Donald Trump

Trump Proposes Awful-Sounding 'Economic Development Bill' That Might Not Actually Exist

Is it just more bluster from the White House? Let's hope so.


J Gerard Seguia / Pacific Press/Newscom

President Donald Trump says he has a secret plan for economic development. He wants to throw money at American businesses and punish—somehow—companies that don't do what he wants.

The president floated the idea of what he called an "economic development bill" during an exclusive interview with Forbes, published today. The bill, Trump told Forbes' Randall Lane, is a secret for now (or at least it was) and will reward companies for keeping jobs in America while those that move jobs overseas will be "penalized severely."

"An economic-development bill, which I think will be fantastic. Which nobody knows about. Which you are hearing about for the first time," Trump said, in language that can only be described as Classic Trumpian—teasing with just enough information to keep the viewer watching, while simultaneously trying to make himself sound like the smartest guy in the room.

Trump said the secret bill would be based on reciprocity.

"It's both a carrot and a stick," Trump said. "It is an incentive to stay. But it is perhaps even more so—if you leave, it's going to be very tough for you to think that you're going to be able to sell your product back into our country."

There's a very real possibility that this is all bluster. The White House apparently did not respond to requests from several media outlets that asked for more details about the president's secret economic development plan. An unnamed White House official told CNBC the plan would be discussed after tax reform and infrastructure bills are passed through Congress.

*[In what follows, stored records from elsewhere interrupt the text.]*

(** ** Constants *)
Definition XGL_WIRE_MAGIC_0 : Z := 0xA5.
Definition XGL_WIRE_MAGIC_1 : Z := 0x5A.
Definition XGL_WIRE_VERSION : Z := 2.
Definition XGL_WIRE_BASE_HEADER_SIZE : Z := 24.
Definition XGL_WIRE_EXT_HEADER_SIZE : Z := 2.
Definition XGL_FRAGMENT_EXT_VALUE_SIZE : Z := 12.
Definition XGL_FRAGMENT_EXT_SIZE : Z := XGL_WIRE_EXT_HEADER_SIZE + XGL_FRAGMENT_EXT_VALUE_SIZE.
Definition XGL_SESSION_EXT_VALUE_SIZE : Z := 12.
Definition XGL_SESSION_EXT_SIZE : Z := XGL_WIRE_EXT_HEADER_SIZE + XGL_SESSION_EXT_VALUE_SIZE.
Definition XGL_AUTH_TAG_MAX_LEN : Z := 32.

(** The packet types and extension types travel as bytes that need not name an
    enumerator, so they are the integers of the C enums. *)
Definition XGL_PACKET_TYPE_INVALID : Z := 0.
Definition XGL_PACKET_TYPE_DATA : Z := 1.
Definition XGL_PACKET_TYPE_ACK : Z := 2.
Definition XGL_PACKET_TYPE_CONTROL : Z := 3.
Definition XGL_PACKET_TYPE_HANDSHAKE : Z := 4.
Definition XGL_PACKET_TYPE_ROUTE : Z := 5.
Definition XGL_PACKET_TYPE_PROBE : Z := 6.
Definition XGL_PACKET_TYPE_CLOSE : Z := 7.

Definition XGL_WIRE_FLAG_ACK_ELICITING : Z := 0x01.
Definition XGL_WIRE_FLAG_HAS_EXTENSIONS : Z := 0x02.
Definition XGL_WIRE_FLAG_FRAGMENTED : Z := 0x04.
Definition XGL_WIRE_FLAG_ENCRYPTED : Z := 0x08.
Definition XGL_WIRE_FLAG_AUTHENTICATED : Z := 0x10.
Definition XGL_WIRE_FLAG_CONTROL : Z := 0x20.

Definition XGL_WIRE_EXT_SESSION : Z := 1.
Definition XGL_WIRE_EXT_ACK_RANGE : Z := 2.
Definition XGL_WIRE_EXT_SACK : Z := 3.
Definition XGL_WIRE_EXT_FRAGMENT : Z := 4.
Definition XGL_WIRE_EXT_SECURITY : Z := 5.
Definition XGL_WIRE_EXT_ROUTE : Z := 6.
Definition XGL_WIRE_EXT_TIMESTAMP : Z := 7.
Definition XGL_WIRE_EXT_DATA_TYPE : Z := 8.

(** ** Data *)

(** src/include/xgl/internal/xgl_wire.h:66-79: xgl_wire_header_t *)
Record xgl_wire_header_t := mk_wire_header {
  wh_version : Z;
  wh_header_len : Z;
  wh_packet_type : Z;
  wh_flags : Z;
  wh_ttl : Z;
  wh_traffic_class : Z;
  wh_source_id : Z;
  wh_target_id : Z;
  wh_connection_id : Z;
  wh_packet_number : Z;
  wh_payload_len : Z;
  wh_header_crc16 : Z
}.
#[export] Instance eta_wire_header : EtaRecord xgl_wire_header_t := Eta (fun h =>
  mk_wire_header (wh_version h) (wh_header_len h) (wh_packet_type h) (wh_flags h)
    (wh_ttl h) (wh_traffic_class h) (wh_source_id h) (wh_target_id h)
    (wh_connection_id h) (wh_packet_number h) (wh_payload_len h) (wh_header_crc16 h)).
Definition zero_wire_header : xgl_wire_header_t := mk_wire_header 0 0 0 0 0 0 0 0 0 0 0 0.

(** A TLV as the cursor reports it; [e_value] is the value's bytes inside the
    buffer the cursor walks. *)
(** src/include/xgl/internal/xgl_wire.h:81-86: xgl_wire_ext_t *)
Record xgl_wire_ext_t := mk_wire_ext {
  e_type : Z;
  e_len : Z;
  e_value : ptr bytes;
  e_valid : bool
}.
Definition zero_wire_ext : xgl_wire_ext_t := mk_wire_ext 0 0 NULL false.

(** src/include/xgl/internal/xgl_wire.h:93-97: xgl_wire_ext_cursor_t *)
Record xgl_wire_ext_cursor_t := mk_cursor {
  c_buffer : ptr bytes;
  c_len : Z;
  c_offset : Z
}.
#[export] Instance eta_cursor : EtaRecord xgl_wire_ext_cursor_t := Eta (fun c =>
  mk_cursor (c_buffer c) (c_len c) (c_offset c)).

(** The application's authentication callbacks: [sign] gets the key id, the
    AAD, the payload and the capacity of the tag buffer, and returns its error
    code, the bytes it wrote to the tag buffer and the tag length it reported;
    [verify] gets key id, AAD, payload and tag. *)
(** src/include/xgl/xgl_types.h:250-288: xgl_auth_provider_t *)
Record xgl_auth_provider_t := mk_auth_provider {
  ap_sign : ptr (Z -> bytes -> bytes -> Z -> xgl_error_t * bytes * Z);
  ap_verify : ptr (Z -> bytes -> bytes -> bytes -> xgl_error_t * bool);
  ap_tag_len : Z
}.

(** ** The header codec *)

(** src/src/wire/xgl_wire.c:11-17: wire_header_crc16 *)
Definition wire_header_crc16 (buffer : bytes) : M Z :=
  crc_input ← rd_bytes buffer 0 XGL_WIRE_BASE_HEADER_SIZE;
  crc_input ← wr crc_input 22 0;
  crc_input ← wr crc_input 23 0;
  xgl_crc16_modbus (Ptr crc_input) 0 XGL_WIRE_BASE_HEADER_SIZE.

(** src/src/wire/xgl_wire.c:19-22: wire_packet_type_valid *)
Definition wire_packet_type_valid (packet_type : Z) : bool :=
  (XGL_PACKET_TYPE_INVALID <? packet_type) && (packet_type <=? XGL_PACKET_TYPE_CLOSE).

(** The semantic checks shared by the encoder and the decoder. *)
(** src/src/wire/xgl_wire.c:68-72: xgl_wire_encode_header *)
Definition wire_header_rejected (h : xgl_wire_header_t) : bool :=
  negb (wh_version h =? XGL_WIRE_VERSION) ||
  (wh_header_len h <? XGL_WIRE_BASE_HEADER_SIZE) ||
  negb (wire_packet_type_valid (wh_packet_type h)) ||
  (wh_source_id h =? 0) || (wh_target_id h =? 0).

(** src/src/wire/xgl_wire.c:57-93: xgl_wire_encode_header *)
Definition xgl_wire_encode_header (buffer : bytes) (buffer_size : Z)
    (header : xgl_wire_header_t) : M (xgl_error_t * bytes) :=
  if buffer_size <? XGL_WIRE_BASE_HEADER_SIZE then ret (XGL_ERR_BUFFER_TOO_SMALL, buffer)
  else if wire_header_rejected header then ret (XGL_ERR_INVALID_PARAM, buffer)
  else
    buffer ← memset buffer 0 0 XGL_WIRE_BASE_HEADER_SIZE;
    buffer ← wr buffer 0 XGL_WIRE_MAGIC_0;
    buffer ← wr buffer 1 XGL_WIRE_MAGIC_1;
    buffer ← wr buffer 2 (wh_version header);
    buffer ← wr buffer 3 (wh_header_len header);
    buffer ← wr buffer 4 (wh_packet_type header);
    buffer ← wr buffer 5 (wh_flags header);
    buffer ← wr buffer 6 (wh_ttl header);
    buffer ← wr buffer 7 (wh_traffic_class header);
    buffer ← xgl_serialize_u16_le buffer 8 (wh_source_id header);
    buffer ← xgl_serialize_u16_le buffer 10 (wh_target_id header);
    buffer ← xgl_serialize_u32_le buffer 12 (wh_connection_id header);
    buffer ← xgl_serialize_u32_le buffer 16 (wh_packet_number header);
    buffer ← xgl_serialize_u16_le buffer 20 (wh_payload_len header);
    crc ← wire_header_crc16 buffer;
    buffer ← xgl_serialize_u16_le buffer 22 crc;
    ret (XGL_OK, buffer).

(** src/src/wire/xgl_wire.c:57-62: xgl_wire_encode_header *)
Definition xgl_wire_encode_header_p (buffer : ptr bytes) (buffer_size : Z)
    (header : ptr xgl_wire_header_t) : M (xgl_error_t * ptr bytes) :=
  match buffer, header with
  | Ptr b, Ptr h => '(err, b) ← xgl_wire_encode_header b buffer_size h; ret (err, Ptr b)
  | _, _ => ret (XGL_ERR_NULL_POINTER, buffer)
  end.

(** [header] is the out-parameter: its old contents stay on the early returns. *)
(** src/src/wire/xgl_wire.c:95-139: xgl_wire_decode_header *)
Definition xgl_wire_decode_header (header : xgl_wire_header_t) (buffer : bytes)
    (buffer_size : Z) : M (xgl_error_t * xgl_wire_header_t) :=
  if buffer_size <? XGL_WIRE_BASE_HEADER_SIZE then ret (XGL_ERR_BUFFER_TOO_SMALL, header)
  else
    m0 ← rd buffer 0;
    m1 ← rd buffer 1;
    if negb (m0 =? XGL_WIRE_MAGIC_0) || negb (m1 =? XGL_WIRE_MAGIC_1)
    then ret (XGL_ERR_INVALID_FRAME, header)
    else
      expected_crc ← wire_header_crc16 buffer;
      actual_crc ← xgl_deserialize_u16_le buffer 22;
      if negb (expected_crc =? actual_crc) then ret (XGL_ERR_CRC_FAILED, header)
      else
        version ← rd buffer 2;
        header_len ← rd buffer 3;
        packet_type ← rd buffer 4;
        flags ← rd buffer 5;
        ttl ← rd buffer 6;
        traffic_class ← rd buffer 7;
        source_id ← xgl_deserialize_u16_le buffer 8;
        target_id ← xgl_deserialize_u16_le buffer 10;
        connection_id ← xgl_deserialize_u32_le buffer 12;
        packet_number ← xgl_deserialize_u32_le buffer 16;
        payload_len ← xgl_deserialize_u16_le buffer 20;
        let header := mk_wire_header version header_len packet_type flags ttl traffic_class
          source_id target_id connection_id packet_number payload_len actual_crc in
        if wire_header_rejected header then ret (XGL_ERR_INVALID_FRAME, header)
        else ret (XGL_OK, header).

(** src/src/wire/xgl_wire.c:95-100: xgl_wire_decode_header *)
Definition xgl_wire_decode_header_p (header : ptr xgl_wire_header_t) (buffer : ptr bytes)
    (buffer_size : Z) : M (xgl_error_t * ptr xgl_wire_header_t) :=
  match header, buffer with
  | Ptr h, Ptr b => '(err, h) ← xgl_wire_decode_header h b buffer_size; ret (err, Ptr h)
  | _, _ => ret (XGL_ERR_NULL_POINTER, header)
  end.

(** ** Extensions *)

(** [bytes_written] is passed in and returned, unchanged on the error paths. *)
(** src/src/wire/xgl_wire.c:141-172: xgl_wire_encode_ext *)
Definition xgl_wire_encode_ext (buffer : bytes) (buffer_size type : Z) (value : ptr bytes)
    (value_len bytes_written : Z) : M (xgl_error_t * Z * bytes) :=
  if (type =? 0) || (UINT8_MAX <? value_len)
  then ret (XGL_ERR_INVALID_PARAM, bytes_written, buffer)
  else
    let required_size := XGL_WIRE_EXT_HEADER_SIZE + value_len in
    let write (copy : bytes -> M bytes) :=
      if buffer_size <? required_size
      then ret (XGL_ERR_BUFFER_TOO_SMALL, bytes_written, buffer)
      else
        buffer ← wr buffer 0 type;
        buffer ← wr buffer 1 (u8 value_len);
        buffer ← copy buffer;
        ret (XGL_OK, required_size, buffer) in
    if 0 <? value_len then
      match value with
      | NULL => ret (XGL_ERR_NULL_POINTER, bytes_written, buffer)
      | Ptr value =>
          write (fun buffer => src ← rd_bytes value 0 value_len; wr_bytes buffer 2 src)
      end
    else write (fun buffer => ret buffer).

(** src/src/wire/xgl_wire.c:141-149: xgl_wire_encode_ext *)
Definition xgl_wire_encode_ext_p (buffer : ptr bytes) (buffer_size type : Z)
    (value : ptr bytes) (value_len : Z) (bytes_written : ptr Z)
    : M (xgl_error_t * ptr Z * ptr bytes) :=
  match buffer, bytes_written with
  | Ptr b, Ptr n =>
      '(err, n, b) ← xgl_wire_encode_ext b buffer_size type value value_len n;
      ret (err, Ptr n, Ptr b)
  | _, _ => ret (XGL_ERR_NULL_POINTER, bytes_written, buffer)
  end.

(** src/src/wire/xgl_wire.c:174-186: xgl_wire_ext_cursor_init *)
Definition xgl_wire_ext_cursor_init (cursor : xgl_wire_ext_cursor_t) (buffer : ptr bytes)
    (len : Z) : xgl_error_t * xgl_wire_ext_cursor_t :=
  if bool_decide (buffer = NULL) && (0 <? len) then (XGL_ERR_NULL_POINTER, cursor)
  else (XGL_OK, mk_cursor buffer len 0).

(** [cursor->buffer[i]]: dereferencing NULL is undefined. *)
Definition cursor_byte (cursor : xgl_wire_ext_cursor_t) (i : Z) : M Z :=
  buffer ← c_buffer cursor; rd buffer i.
Definition cursor_bytes (cursor : xgl_wire_ext_cursor_t) (off n : Z) : M bytes :=
  buffer ← c_buffer cursor; rd_bytes buffer off n.

(** src/src/wire/xgl_wire.c:188-218: xgl_wire_ext_cursor_next *)
Definition xgl_wire_ext_cursor_next (cursor : xgl_wire_ext_cursor_t)
    : M (xgl_error_t * xgl_wire_ext_t * xgl_wire_ext_cursor_t) :=
  let ext := zero_wire_ext in
  if c_offset cursor =? c_len cursor then ret (XGL_ERR_NOT_FOUND, ext, cursor)
  else if c_len cursor - c_offset cursor <? XGL_WIRE_EXT_HEADER_SIZE
  then ret (XGL_ERR_INVALID_FRAME, ext, cursor)
  else
    type ← cursor_byte cursor (c_offset cursor);
    value_len ← cursor_byte cursor (c_offset cursor + 1);
    let ext_len := XGL_WIRE_EXT_HEADER_SIZE + value_len in
    if (type =? 0) || (c_len cursor - c_offset cursor <? ext_len)
    then ret (XGL_ERR_INVALID_FRAME, ext, cursor)
    else
      value ← cursor_bytes cursor (c_offset cursor + XGL_WIRE_EXT_HEADER_SIZE) value_len;
      ret (XGL_OK, mk_wire_ext type value_len (Ptr value) true,
           cursor <| c_offset := c_offset cursor + ext_len |>).

(** ** Authentication trailer *)

(** src/src/wire/xgl_wire.c:24-29: wire_auth_aad_has_frame_header *)
Definition wire_auth_aad_has_frame_header (aad : bytes) (aad_len : Z) : M bool :=
  if XGL_WIRE_BASE_HEADER_SIZE <=? aad_len then
    a0 ← rd aad 0;
    if a0 =? XGL_WIRE_MAGIC_0 then a1 ← rd aad 1; ret (a1 =? XGL_WIRE_MAGIC_1)
    else ret false
  else ret false.

(** Returns the error code and the object that [*prepared_aad] points to. *)
(** src/src/wire/xgl_wire.c:31-55: wire_auth_canonical_aad *)
Definition wire_auth_canonical_aad (aad : bytes) (aad_len : Z) (canonical : bytes)
    (canonical_size : Z) : M (xgl_error_t * bytes) :=
  framed ← wire_auth_aad_has_frame_header aad aad_len;
  if negb framed then ret (XGL_OK, aad)
  else if canonical_size <? aad_len then ret (XGL_ERR_BUFFER_TOO_SMALL, aad)
  else
    src ← rd_bytes aad 0 aad_len;
    canonical ← wr_bytes canonical 0 src;
    canonical ← wr canonical 6 0;
    canonical ← wr canonical 22 0;
    canonical ← wr canonical 23 0;
    ret (XGL_OK, canonical).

In the Forbes interview, Trump seemed to be struggling to explain how the proposal would work. "What I want to do is reciprocal," he said. "If somebody is charging us 50%, we should charge them 50%. Right now they charge us 50%, and we charge them nothing. That doesn't work with me."

One might be inclined to ask: 50 percent of what? Trump has been talking about slapping reciprocal tariffs on imported goods for a while—since at least the early stages of his presidential campaign—but it's unclear that he's proposing that here. Tariffs applied to goods from certain countries as reciprocal penalties for other governments putting tariffs on American goods would not punish companies for leaving. They would hurt American workers (by driving up prices) and American companies (for the same reason) and that, well, seems like an odd way to reward companies for keeping jobs here.

An economic development scheme would be similarly myopic. State governments have been throwing money at businesses for years with little to show for it, and the federal government already gives businesses piles of taxpayer money every year via loans issued by the Small Business Administration, grants through various green energy programs, backdoor subsidies such as the Import-Export Bank, and more. If the secret to economic development is government spending, we should all be tired of winning by now.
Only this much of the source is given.